ENS Labs, the company behind the Ethereum Name Service, has announced the cessation of its own L2 solution, Namechain.
ENSv2 will be deployed exclusively on Ethereum.https://t.co/lCUmvhcRmH
— ens.eth (@ensdomains) February 6, 2026
In 2024, the project team announced the creation of a second-layer network for the planned ENSv2 upgrade.
At the time, this solution seemed inevitable due to the high cost of gas on the Ethereum mainnet, noted ENS lead developer Nick Johnson. Even basic transactions like domain registration and renewal cost tens of dollars, he added.
“Ethereum is scaling faster than almost anyone predicted a couple of years ago. Over the past year, we have seen a 99% reduction in the cost of ENS registration, coinciding with an increase in the gas limit from 30 million to 60 million,” Johnson acknowledged.
According to him, the decision to forgo deploying the upgrade on its own L2 network will not affect its implementation timeline, and the system will continue to rely on the robust infrastructural guarantees of the first layer.

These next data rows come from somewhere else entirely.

(** X8: the two address words of the memory window hold a 64-bit address.
    For every buffer of the window and every address below 2^64, when the
    window holds the address as its low 32 bits and its high 32 bits, the
    two words read from the bytes of the payload join to the address. *)
Theorem window_holds_64bit_addresses
  (w : ipts_set_mem_window_cmd.t) (b : window_buffer) (a : Z) :
  in_window b = true ->
  0 <= a < 2 ^ 64 ->
  stored_halves w b = (a mod 2 ^ 32, a / 2 ^ 32) ->
  join_halves (read_halves (ipts_set_mem_window_cmd.serialize w) b) = a.
Proof.
  intros Hb Ha Hw.
  assert (Hread : read_halves (ipts_set_mem_window_cmd.serialize w) b
                  = (fst (stored_halves w b) mod 2 ^ 32,
                     snd (stored_halves w b) mod 2 ^ 32)).
  { clear Hw; destruct w; destruct b as [i| | |i|]; cbn [in_window] in Hb;
      cbn [stored_halves fst snd
           ipts_set_mem_window_cmd.data_buffer_addr_lower
           ipts_set_mem_window_cmd.data_buffer_addr_upper
           ipts_set_mem_window_cmd.feedback_buffer_addr_lower
           ipts_set_mem_window_cmd.feedback_buffer_addr_upper
           ipts_set_mem_window_cmd.workqueue_addr_lower
           ipts_set_mem_window_cmd.workqueue_addr_upper
           ipts_set_mem_window_cmd.doorbell_addr_lower
           ipts_set_mem_window_cmd.doorbell_addr_upper
           ipts_set_mem_window_cmd.host2me_addr_lower
           ipts_set_mem_window_cmd.host2me_addr_upper];
      unfold read_halves.
    - apply Z.ltb_lt in Hb; unfold IPTS_BUFFERS in Hb.
      do 16 (destruct i as [|i]; [f_equal; read_back|]); lia.
    - f_equal; read_back.
    - f_equal; read_back.
    - apply Z.ltb_lt in Hb; unfold IPTS_BUFFERS in Hb.
      do 16 (destruct i as [|i]; [f_equal; read_back|]); lia.
    - f_equal; read_back. }
  rewrite Hread, Hw; unfold join_halves; cbn [fst snd].
  rewrite Z.mod_mod by lia.
  rewrite (Z.mod_small (a / 2 ^ 32)).
  - symmetry; rewrite Z.add_comm; apply Z.div_mod; lia.
  - split; [apply Z.div_pos; lia | apply Z.div_lt_upper_bound; lia].
Qed.

Lemma window_holds_64bit_addresses_witness :
  join_halves
    (read_halves
       (ipts_set_mem_window_cmd.serialize
          (ipts_set_mem_window_cmd.mk
             (fun _ => 0) (fun _ => 0) 0 0 0x89abc000 0x1234567
             (fun _ => 0) (fun _ => 0) 0 0 0 0 0 0 (fun _ => 0)))
       WDoorbell)
  = 0x123456789abc000.
Proof.
  apply (window_holds_64bit_addresses
           (ipts_set_mem_window_cmd.mk
              (fun _ => 0) (fun _ => 0) 0 0 0x89abc000 0x1234567
              (fun _ => 0) (fun _ => 0) 0 0 0 0 0 0 (fun _ => 0))
           WDoorbell 0x123456789abc000);
    [reflexivity | lia | reflexivity].
Defined.
(** * PyKernel MCP server: the session engine

    A shallow embedding of the two source files of the repository,

      - [src/pykernel_mcp/server.py]   (module [Server] below), and
      - [pykernel_mcp.py]              (module [Script] below),

    and the properties of kernel start-up, restart and the iopub receive
    loop of [execute_python].

    The Python code talks to three things it does not define: the Jupyter
    kernel manager and client, [uuid.uuid4] and [time.time].  They are
    modelled by a [world]: for each external call the results it is going to
    give, in call order, and a log of the calls made so far.  Python
    exceptions are explicit: a call either returns or raises, and the
    attribute writes done before a raise stay done. *)

From Stdlib Require Import ZArith List String Ascii Lia.
From stdpp Require Import base option list strings gmap.
Import ListNotations.

Local Open Scope string_scope.
Local Open Scope list_scope.
Local Open Scope Z_scope.

(** ** Exceptions and results of calls *)

Inductive exn : Type :=
| TimeoutError                      (* asyncio.TimeoutError *)
| AttributeError (what : string)    (* attribute access on None *)
| RuntimeError (what : string).     (* raised by jupyter_client or zmq *)

Inductive outcome (A : Type) : Type :=
| Returned (a : A)
| Raised (e : exn).
Arguments Returned {A} a.
Arguments Raised {A} e.

#[global] Instance exn_eq_dec : EqDecision exn.
Proof. solve_decision. Defined.

(** ** Messages of the iopub channel

    [msg["parent_header"].get("msg_id")], [msg["header"]["msg_type"]] and
    [msg["content"]].  The content is a tagged union over the message types
    of the Jupyter messaging protocol that the code looks at; every other
    message type is [other]. *)

Inductive content : Type :=
| stream (text : string)                       (* content["text"] *)
| display_data (data : gmap string string)     (* content["data"] *)
| execute_result (data : gmap string string)   (* content["data"] *)
| error (traceback : list string)              (* content["traceback"] *)
| status (execution_state : string)            (* content["execution_state"] *)
| other.

Record message : Type := Message {
  parent_msg_id : option string;
  msg_content : content
}.

(** What a pending [get_iopub_msg()] is going to give: [ev_delay]
    milliseconds after the receive that waits for it began (the previous
    event taken, or the loop entered), either the next message or an
    exception of the channel. *)
Record event : Type := Event {
  ev_delay : Z;
  ev_payload : message + exn
}.

(** ** The objects and the world *)

(** The calls made on kernel managers and clients, as logged by the world.
    Managers and clients are objects; a natural number is their identity. *)
Inductive call : Type :=
| AsyncKernelManager_new (km : nat)
| start_kernel_call (km : nat)
| client_call (km kc : nat)
| start_channels_call (kc : nat)
| wait_for_ready_call (kc : nat)
| execute_call (kc : nat) (code : string) (msg_id : string)
| shutdown_kernel_call (km : nat).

The developer explained from an economic perspective that after the Fusaka hard fork, registering an ENS domain on Ethereum now costs approximately $0.05 compared to about $5 a year ago.

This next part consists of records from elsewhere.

(** The filling loop [for (i = 0; i < n; ++i) a[i] = v;]. *)
Lemma fill_loop {A} `{Inhabited A} (a : list A) (v : A) n :
  0 <= n <= zlen a ->
  let b := for_z 0 n (fun i a => a.[i <- v]) a in
  zlen b = zlen a /\ forall j, 0 <= j < n -> b.[j] = v.
Proof.
  intros Hn. apply (for_z_ind (fun k b => zlen b = zlen a /\ forall j, 0 <= j < k -> b.[j] = v));
    [lia|split; [done|lia]|].
  intros i b Hi [Hlen Hz]. rewrite zlen_set. split; [done|]. intros j Hj.
  destruct (decide (i = j)) as [<-|]; [apply arr_get_eq; lia|].
  rewrite arr_get_ne by lia. apply Hz. lia.
Qed.

Lemma fill_loop_len {A} (a : list A) (v : A) n :
  zlen (for_z 0 n (fun i a => a.[i <- v]) a) = zlen a.
Proof.
  destruct (decide (0 <= n)); [|by rewrite for_z_empty by lia].
  apply (for_z_ind (fun _ b => zlen b = zlen a)); [done..|]. intros. by rewrite zlen_set.
Qed.

(** A bitmap of equal bytes. *)
Lemma bit_at_fill bm v n i :
  0 <= n <= zlen bm -> 0 <= i < 8 * n ->
  bit_at (for_z 0 n (fun i bm => bm.[i <- v]) bm) i = Z.testbit v (i mod 8).
Proof.
  intros Hn Hi. destruct (fill_loop bm v n Hn) as [_ Hv]. unfold bit_at.
  rewrite Hv; [done|]. zlia.
Qed.

(** The copying loop overwrites the window [off, off + n). *)
Lemma copy_bytes_spec {A} `{Inhabited A} (dst src : list A) off n :
  0 <= off -> 0 <= n <= zlen src -> off + n <= zlen dst ->
  copy_bytes dst off src n =
  take (Z.to_nat off) dst ++ take (Z.to_nat n) src ++ drop (Z.to_nat (off + n)) dst.
Proof.
  intros Hoff [Hn Hsrc] Hdst. unfold copy_bytes.
  apply (for_z_ind (fun k d => d = take (Z.to_nat off) dst ++ take (Z.to_nat k) src ++
                                   drop (Z.to_nat (off + k)) dst)); [lia|..].
  { rewrite Z.add_0_r. simpl. by rewrite take_drop. }
  intros k d Hk ->. unfold zlen in *.
  assert (Z.to_nat (off + k) < length dst)%nat as Hd by lia.
  apply list_eq. intros j. rewrite list_lookup_insert.
  case_decide as Hj.
  - destruct Hj as [<- Hj]. rewrite lookup_app_r by (rewrite length_take; lia).
    rewrite length_take, lookup_app_l by (rewrite length_take; lia).
    replace (Z.to_nat (off + k) - _)%nat with (Z.to_nat k) by lia.
    rewrite lookup_take_lt by lia. symmetry. apply list_lookup_lookup_total_lt. lia.
  - autorewrite with len in Hj.
    destruct (decide (j < Z.to_nat off)%nat).
    { by rewrite !lookup_app_l by (rewrite length_take; lia). }
    rewrite !(lookup_app_r (take _ dst)) by (rewrite length_take; lia).
    rewrite length_take, Nat.min_l by lia.
    destruct (decide (j - Z.to_nat off < Z.to_nat k)%nat).
    { rewrite !lookup_app_l by (rewrite length_take; lia). by rewrite !lookup_take_lt by lia. }
    rewrite !lookup_app_r by (rewrite length_take; lia). rewrite !lookup_drop, !length_take.
    f_equal. lia.
Qed.
(** The loop of [add_bytes] adds the word sum of the first [length] bytes. *)
Lemma add_bytes_spec sum bytes length :
  bytes_ok bytes -> is_u32 sum -> 0 <= length <= zlen bytes ->
  add_bytes sum bytes length = u32 (sum + word_sum (take (Z.to_nat length) bytes)).
Proof.
  intros Hb Hs Hlen. unfold add_bytes, for_step.
  replace ((length - 1 - 0 + 2 - 1) / 2) with (length / 2) by (f_equal; lia).
  set (loop := for_z _ _ _ _).
  assert (loop = u32 (sum + word_sum (take (Z.to_nat (2 * (length / 2))) bytes))) as ->.
  { apply (for_z_ind (fun k s => s = u32 (sum + word_sum (take (Z.to_nat (2 * k)) bytes)))).
    - zlia.
    - simpl. by rewrite Z.add_0_r, wrap_small.
    - intros k s Hk ->. assert (2 * k + 2 <= length) by zlia.
      rewrite Z.add_0_l, byte_word by (by apply bytes_get).
      replace (2 * (k + 1)) with (2 * k + 2) by lia.
      rewrite take_pair, word_sum_app by (try apply take_even; lia).
      rewrite wrap_add_l. simpl word_sum. f_equal. lia. }
  assert (Z.land length 1 = length mod 2) as -> by (change 1 with (Z.ones 1); by rewrite Z.land_ones).
  case_if as E.
  - assert (length = 2 * (length / 2) + 1) as Hodd by zlia.
    set (k := length / 2) in *. rewrite Hodd, wrap_add_l.
    replace (2 * k + 1 - 1) with (2 * k) by lia.
    replace (Z.to_nat (2 * k + 1)) with (S (Z.to_nat (2 * k))) by lia.
    rewrite (take_S_r _ _ (bytes.[2 * k])) by (apply arr_lookup; lia).
    rewrite word_sum_app by (apply take_even; lia). simpl.
    rewrite Z.shiftl_mul_pow2 by lia. f_equal. lia.
  - by replace (2 * (length / 2)) with length by zlia.
Qed.

(** ** Folding the carries

    Three iterations fold any 32-bit sum, and the fold keeps the sum modulo
    65535 and whether it is zero. *)

Lemma fold_loop_S n sum :
  is_u32 sum ->
  fold_loop (S n) sum =
  if sum / 65536 =? 0 then sum else fold_loop n (sum mod 65536 + sum / 65536).
Proof.
  intros. cbn [fold_loop]. rewrite Z.shiftr_div_pow2 by lia. change 65535 with (Z.ones 16).
  rewrite Z.land_ones by lia. change (2 ^ 16) with 65536.
  by rewrite (wrap_small 32) by zlia.
Qed.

“For example, if we were to subsidise every ENS transaction in 2025, at current gas prices we would spend about $10,000. Even at peak levels, this amount only rises to $250,000, which is significantly less than the cost of launching a second layer,” he emphasised.
This cost-saving allows for the consideration of subsidising transaction fees for domain holders after the release of ENSv2, Johnson added.
In early February, Ethereum co-founder Vitalik Buterin stated that the original L2 concept has become outdated as the first-layer blockchain scales. He welcomed ENS Labs’ decision to abandon its own network development:
“This is the right decision!”
Earlier, several L2 project representatives challenged the paths for further ecosystem development presented by Buterin.